(** Every call of [get_space] keeps the caches in order and discards no
    space: a formula made of calls of [get_space] is well behaved. *)
Lemma get_space_cache_ok run self args kwargs st :
  well_behaved run → cache_ok st →
  cache_ok (get_space run self args kwargs st).2 ∧
  length (heap_spaces st)
  ≤ length (heap_spaces (get_space run self args kwargs st).2).
Proof.
  intros Hrun Hok. unfold get_space.
  destruct (c_paramfunc st self) as [pf|]; [|done].
  destruct (bind_params _ _ _) as [arguments|]; [|done].
  destruct (PyDict.get _ _) as [sp'|] eqn:Hget; [done|]. simpl.
  destruct (Hrun pf self arguments (set_system_self (Some self) st))
    as [Hok_f Hlen_f]; [by apply cache_ok_set_system_self|].
  destruct (run pf self arguments _) as [[space_args|e] st_f]; simpl in *.
  2: { split; [by apply cache_ok_set_system_self|done]. }
  apply (cache_ok_set_system_self (system_self st)) in Hok_f.
  destruct (new_space _ _ _ _ _ _) as [r st2] eqn:Hnew.
  apply SpaceImpl_init_frame in Hnew as (Hcache & _ & Hlen2). simpl in Hlen2.
  destruct r as [sp|e]; simpl.
  - destruct Hlen2 as [-> Hlen2]. rewrite length_put_param_spaces.
    split; [|lia]. apply cache_ok_put; [lia| |].
    + intros c k s. rewrite Hcache. intros Hk.
      destruct (Hok_f _ _ _ Hk) as [Hlt _]. simpl in Hlt. lia.
    + eapply cache_ok_ext; [exact Hcache|simpl; lia|done].
  - split; [|lia]. eapply cache_ok_ext; [exact Hcache|simpl; lia|done].
Qed.

(** [get_space] leaves [system.self] as it found it. *)
Lemma get_space_system_self_restored run self args kwargs st :
  system_self (get_space run self args kwargs st).2 = system_self st.
Proof.
  unfold get_space. destruct (c_paramfunc st self) as [pf|]; [|done].
  destruct (bind_params _ _ _) as [arguments|]; [|done].
  destruct (PyDict.get _ _) as [sp'|]; [done|]. simpl.
  destruct (run pf self arguments _) as [[space_args|e] st_f]; [|done].
  destruct (new_space _ _ _ _ _ _) as [r st2] eqn:Hnew.
  apply SpaceImpl_init_frame in Hnew as (_ & Hself & _).
  destruct r; simpl; by rewrite ?system_self_put_param_spaces, Hself.
Qed.

End get_space_facts.

Section memo_facts.
Context `{!Collaborators}.
Implicit Types (st : Store) (i sp : SpaceId) (c : Container).

Lemma argvalues_of_Some st self args kwargs av :
  argvalues_of st self args kwargs = Some av ↔
  ∃ pf arguments,
    c_paramfunc st self = Some pf ∧
    bind_params (parameters pf) args kwargs = Ok arguments ∧
    av = PyDict.values arguments.
Proof.
  unfold argvalues_of. destruct (c_paramfunc st self) as [pf|]; simpl.
  - destruct (bind_params _ _ _) as [arguments|e] eqn:Hbind.
    + split.
      * intros [= <-]. by exists pf, arguments.
      * intros (pf' & a & [= <-] & Ha & ->). congruence.
    + split; [done|]. intros (pf' & a & [= <-] & Ha & ->). congruence.
  - split; [done|]. by intros (pf' & a & ? & _).
Qed.

Lemma c_paramfunc_exists st c pf :
  c_paramfunc st c = Some pf → container_exists st c.
Proof.
  destruct c as [|i]; [done|]. simpl.
  destruct (heap_spaces st !! i) eqn:E; [|done]. intros _.
  by eapply lookup_lt_Some.
Qed.

Lemma container_exists_mono st st' c :
  length (heap_spaces st) ≤ length (heap_spaces st') →
  container_exists st c → container_exists st' c.
Proof. destruct c; simpl; [done|lia]. Qed.

(** A call that succeeds leaves its result in the cache, under the key of
    its arguments. *)
Lemma get_space_cached run self args kwargs st sp st' av :
  get_space run self args kwargs st = (Ok sp, st') →
  argvalues_of st self args kwargs = Some av →
  container_exists st' self →
  PyDict.get av (c_param_spaces st' self) = Some sp.
Proof.
  intros (pf & arguments & Hpf & Hbind & Hcases)%get_space_Ok
    (pf' & a' & Hpf' & Hbind' & ->)%argvalues_of_Some Hex.
  assert (a' = arguments) as -> by congruence.
  destruct Hcases as [[Hget ->]|(Hget & sa & st_f & st2 & _ & _ & ->)];
    [done|].
  rewrite c_param_spaces_put_eq; [apply get_set_eq|].
  eapply container_exists_mono; [|exact Hex].
  by rewrite length_put_param_spaces.
Qed.

Lemma cache_ok_new_model : cache_ok new_model.
Proof. by intros [|i] k s. Qed.

Lemma SpaceImpl_init_cache_ok parent nm bases pf args st r st' :
  SpaceImpl_init parent nm bases pf args st = (r, st') →
  cache_ok st → cache_ok st'.
Proof.
  intros (Hcache & _ & Hlen)%SpaceImpl_init_frame.
  apply cache_ok_ext; [done|]. destruct r; [|lia]. destruct Hlen. lia.
Qed.

Lemma register_lookup_ne self_id self st j :
  parent self ≠ Space j →
  heap_spaces (register self_id self st) !! j = heap_spaces st !! j.
Proof.
  unfold register. destruct (parent self) as [|p]; [done|]. intros Hne.
  destruct (is_dynamic self); rewrite lookup_update_space, decide_False
    by congruence; by destruct (_ !! j).
Qed.

Lemma lookup_put_param_spaces_ne self v st j :
  self ≠ Space j →
  heap_spaces (put_param_spaces self v st) !! j = heap_spaces st !! j.
Proof.
  destruct self as [|i]; [done|]. intros Hne. unfold put_param_spaces.
  rewrite lookup_update_space, decide_False by congruence.
  by destruct (_ !! j).
Qed.

End memo_facts.

(** ** Invalidation *)

Section invalidation_facts.
Implicit Types (st : Store) (i j : SpaceId) (k : LazyKind).

Lemma set_needs_update_id (s : SpaceImpl) :
  s = set_needs_update (needs_update s) s.
Proof. by destruct s. Qed.

Lemma mark_spec k (s : SpaceImpl) :
  mark k s = set_needs_update (needs_update (mark k s)) s ∧
  k ∈ needs_update (mark k s) ∧
  ∀ k', k' ∈ needs_update s → k' ∈ needs_update (mark k s).
Proof.
  unfold mark. case_bool_decide as Hk.
  - split_and!; [apply set_needs_update_id|done|done].
  - split_and!; [done| |].
    + simpl. apply elem_of_app. right. left.
    + intros k' Hk'. simpl. apply elem_of_app. by left.
Qed.

Lemma elem_of_mark k (s : SpaceImpl) : k ∈ needs_update (mark k s).
Proof. by destruct (mark_spec k s) as (_ & Hin & _). Qed.


Lemma flags_only_refl st : flags_only st st.
Proof.
  split_and!; [done..|]. intros j s Hs. exists s.
  split_and!; [done|apply set_needs_update_id|done].
Qed.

What to produce :: Throughout the listing above, how many lines hold the word "Hcache"? Answer with only the number.

Your response :: 5